Boots and Adverts

I was wrong. I blogged a while ago that adverts which try to sell by pushing traditional roles on people annoy me. I also said that it doesn’t happen too often. That’s the bit where I was wrong.



I used to passively get annoyed at them – if I happened to notice anything was wrong iu’d get me, but since writing that post I’ve spotted these issues more often.


Let me offer another example which has annoyed me for a long time (one day I promise I’ll talk about adverts which annoy me for reasons other than sexism): the recent round of Boots adverts. I’m going to pick a particularly egregious version of these ads.



It’s a good thing for Boots that they have disabled comments for this page. As well as avoiding the random homeopathy spammers which I assume go after pharmacies, this is the sort of advert which brings out the MRAs in their droves.


Since I’m a sucker for punishment, I thought I’d see if I could find any such opinions and it wasn’t difficult (even I’m not crazy enough to start hunting through places like Reddit, though). First, why adverts like this aren’t anti-men: if two people are equally sick and one gets to rest while the other one has to work all the harder, who do think has the role power?


As a person who is not a woman, I can’t speak from experience about how misogyny harms women. I’ve talked about why men should be feminists for selfish reasons, but here there is only one reason to consider this advert sexist: it patronises women as unpaid servants to their over-sensitive man-child partners and then has the gall to put music over top which implies it is somehow empowering. “Yes, you can [find better ways to please your man]!!!1!” is not an empowering message, it’s deeply patronising and teaching people to rationalise a culture gender-stereotyping.


Noooooow, back to the over-sensitive men-children:

[T]hey have managed to portray men as stupid, incapable and lazy whilst implying that “The girls” have the answer to everything. 

Ah, the “this portrays men as bad – why aren’t the men portrayed as superior in every way?!” remark. Ultimately this advert, along with many of the others, doesn’t portray women as having the answer to everything, but merely being servile.

Of course there are adverts for men that could be considered sexist but I don’t think any of them attack women so blatently [sic].

Except, perhaps, Yorkie’s “it’s not for girls”, the endless Fairy Liquid/Febreeze/Mr.
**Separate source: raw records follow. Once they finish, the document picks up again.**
(* ===== verification/Filter.v ===== *)
(** [core/engine.hpp], FILTER: [relational_filter], [bound_filter], the test and
    regex filters, [general_filter] and [filter]. A filter clears the flags of the
    rows that fail; the rows whose flag is still set survive. *)

From stdpp Require Import strings.
From Stdlib Require Import Ascii.
From S2P Require Import Prelude Types MyMath Keys Query Rows Engine EngineSteps Regex StringServer.
Local Open Scope nat_scope.

Section filter.
  Context (strs : String_Server).
  (** The compiler of [std::regex] for user-given patterns, with its [icase] flag;
      [None] is [std::regex_error]. *)
  Context (regex_compile : bool → string → option regex).

Definition quote : ascii := ascii_of_nat 34.

  (** [str_server->exist(id) ? str_server->id2str[id] : ""] *)
Definition str_of (id : sid_t) : string := default ""%string (id2str strs !! id).

  (** [*p] of a pointer to a filter *)
Definition deref (p : option Filter) : outcome Filter :=
  match p with Some f => Ok f | None => Err Undefined end.

  (** the column of a variable; [-1] for other arguments *)
Definition arg_col (r : Result) (f : Filter) : outcome Z :=
  if bool_decide (f_type f = Variable_) then var2col r (valueArg f) else Ok (-1)%Z.

Definition get_str (r : Result) (f : Filter) (row : nat) (col : Z) : outcome string :=
  match f_type f with
  | Variable_ => id ← get_row_col r row (Z.to_nat col); Ok (str_of id)
  | Literal => Ok (String quote (f_value f ++ String quote ""))%string
  | _ => Err AssertFail (* unsupported FILTER type *)
  end.

  (** the comparison that a relational operator asks for *)
Definition rel_holds (t : FilterType) (a b : string) : bool :=
  match t with
  | Equal => bool_decide (a = b)
  | NotEqual => negb (bool_decide (a = b))
  | Less => String.ltb a b
  | LessOrEqual => String.leb a b
  | Greater => String.ltb b a
  | GreaterOrEqual => String.leb b a
  | _ => true
  end.

  (** [for (row < n) if (is_satisfy[row] && !test(row)) is_satisfy[row] = false] *)
Definition clear_rows (n : nat) (test : nat → outcome bool) (sat : list bool) : outcome (list bool) :=
  foldM (λ sat row,
    s ← read sat row;
    if s : bool then
      b ← test row;
      if b : bool then Ok sat else write sat row false
    else Ok sat) sat (seq 0 n).

Definition relational_filter (f : Filter) (r : Result) (sat : list bool) : outcome (list bool) :=
  a1 ← deref (arg1 f);
  a2 ← deref (arg2 f);
  col1 ← arg_col r a1;
  col2 ← arg_col r a2;
  clear_rows (get_row_num r) (λ row,
    s1 ← get_str r a1 row col1;
    s2 ← get_str r a2 row col2;
    Ok (rel_holds (f_type f) s1 s2)) sat.

  (** a test of the value of the variable in the first argument *)
Definition value_filter (f : Filter) (r : Result) (test : sid_t → outcome bool) (sat : list bool)
    : outcome (list bool) :=
  a1 ← deref (arg1 f);
  col ← var2col r (valueArg a1);
  clear_rows (length sat) (λ row, id ← get_row_col r row (Z.to_nat col); test id) sat.

Definition bound_filter (f : Filter) (r : Result) (sat : list bool) : outcome (list bool) :=
  value_filter f r (λ id, Ok (negb (id =? BLANK_ID)%Z)) sat.

Definition is_IRI_filter (f : Filter) (r : Result) (sat : list bool) : outcome (list bool) :=
  value_filter f r (λ id, Ok (regex_match (String.list_ascii_of_string (str_of id)) IRI_pattern)) sat.

Definition is_literal_filter (f : Filter) (r : Result) (sat : list bool) : outcome (list bool) :=
  value_filter f r (λ id, Ok (regex_match (String.list_ascii_of_string (str_of id)) RDFLiteral_pattern)) sat.

  (** the string without its quotes; [front()] of an empty string is undefined, and
      a string that is not quoted is matched as it is, after a log message *)
Definition unquote (s : list ascii) : outcome (list ascii) :=
  match s with
  | [] => Err Undefined
  | c :: t =>
      if bool_decide (c = quote) && bool_decide (last s = Some quote)
      then Ok (take (length s - 2) t) (* substr(1, length - 2) *)
      else Ok s
  end.

Definition regex_filter (f : Filter) (r : Result) (sat : list bool) : outcome (list bool) :=
  a2 ← deref (arg2 f);
  let icase := match arg3 f with Some a3 => bool_decide (f_value a3 = "i"%string) | None => false end in
  match regex_compile icase (f_value a2) with
  | None => Err Uncaught
  | Some pattern =>
      value_filter f r (λ id,
        s ← unquote (String.list_ascii_of_string (str_of id));
        Ok (regex_match s pattern)) sat
  end.

Fixpoint general_filter (f : Filter) (r : Result) (sat : list bool) : outcome (list bool) :=
  match f_type f with
  | And =>
      match arg1 f, arg2 f with
      | Some a1, Some a2 => sat ← general_filter a1 r sat; general_filter a2 r sat
      | _, _ => Err Undefined
      end
  | Or =>
      match arg1 f, arg2 f with
      | Some a1, Some a2 =>
          sat1 ← general_filter a1 r (replicate (get_row_num r) true);
          sat2 ← general_filter a2 r (replicate (get_row_num r) true);
          foldM (λ sat i,
            s ← read sat i; s1 ← read sat1 i; s2 ← read sat2 i;
            write sat i (s && (s1 || s2))) sat (seq 0 (length sat))
      | _, _ => Err Undefined
      end
  | Equal | NotEqual | Less | LessOrEqual | Greater | GreaterOrEqual => relational_filter f r sat
  | Builtin_bound => bound_filter f r sat
  | Builtin_isiri => is_IRI_filter f r sat
  | Builtin_isliteral => is_literal_filter f r sat
  | Builtin_regex => regex_filter f r sat
  | _ => Ok sat (* other filters are ignored *)
  end.

Definition filter_query (q : SPARQLQuery) : outcome SPARQLQuery :=
  ASSERT (has_filter q);
  let r := result q in
  (* during filtering, the flags of unsatisfied rows are set to false one by one *)
  sat ← foldM (λ sat f, general_filter f r sat) (replicate (get_row_num r) true) (filters (pattern_group q));
  t ← foldM (λ t row, s ← read sat row; if s : bool then append_row_to r row t else Ok t) []
        (seq 0 (get_row_num r));
  let r := set_table t r in
  Ok (set_result (set_row_num (get_row_num r) r) q).

  (** ** The meaning of a filter on one row *)

Definition var_col (r : Result) (v : ssid_t) : nat := match var2col r v with Ok c => Z.to_nat c | Err _ => 0 end.

Definition arg_str (r : Result) (row : list sid_t) (f : Filter) : string :=
  match f_type f with
  | Variable_ => str_of (cell row (var_col r (valueArg f)))
  | _ => (String quote (f_value f ++ String quote ""))%string
  end.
Muscle showing women doing all the housework, Lynx ads, about a third of all posters I see on the tube that aren’t for West End shows and all adverts for female beauty products which portray any deviation from the “standard” female body type as undesirable. And Lynx.


In fact, the erstwhile author correctly identifies the Lynx ads as sexist, but believes that it’s okay because the Lynx effect is “meant to be more of a fantasy”. Sure – the really really really blatant kind of sexism is fine as long as women are getting undressed while it’s happen. Excuse me while I go and spank a stranger.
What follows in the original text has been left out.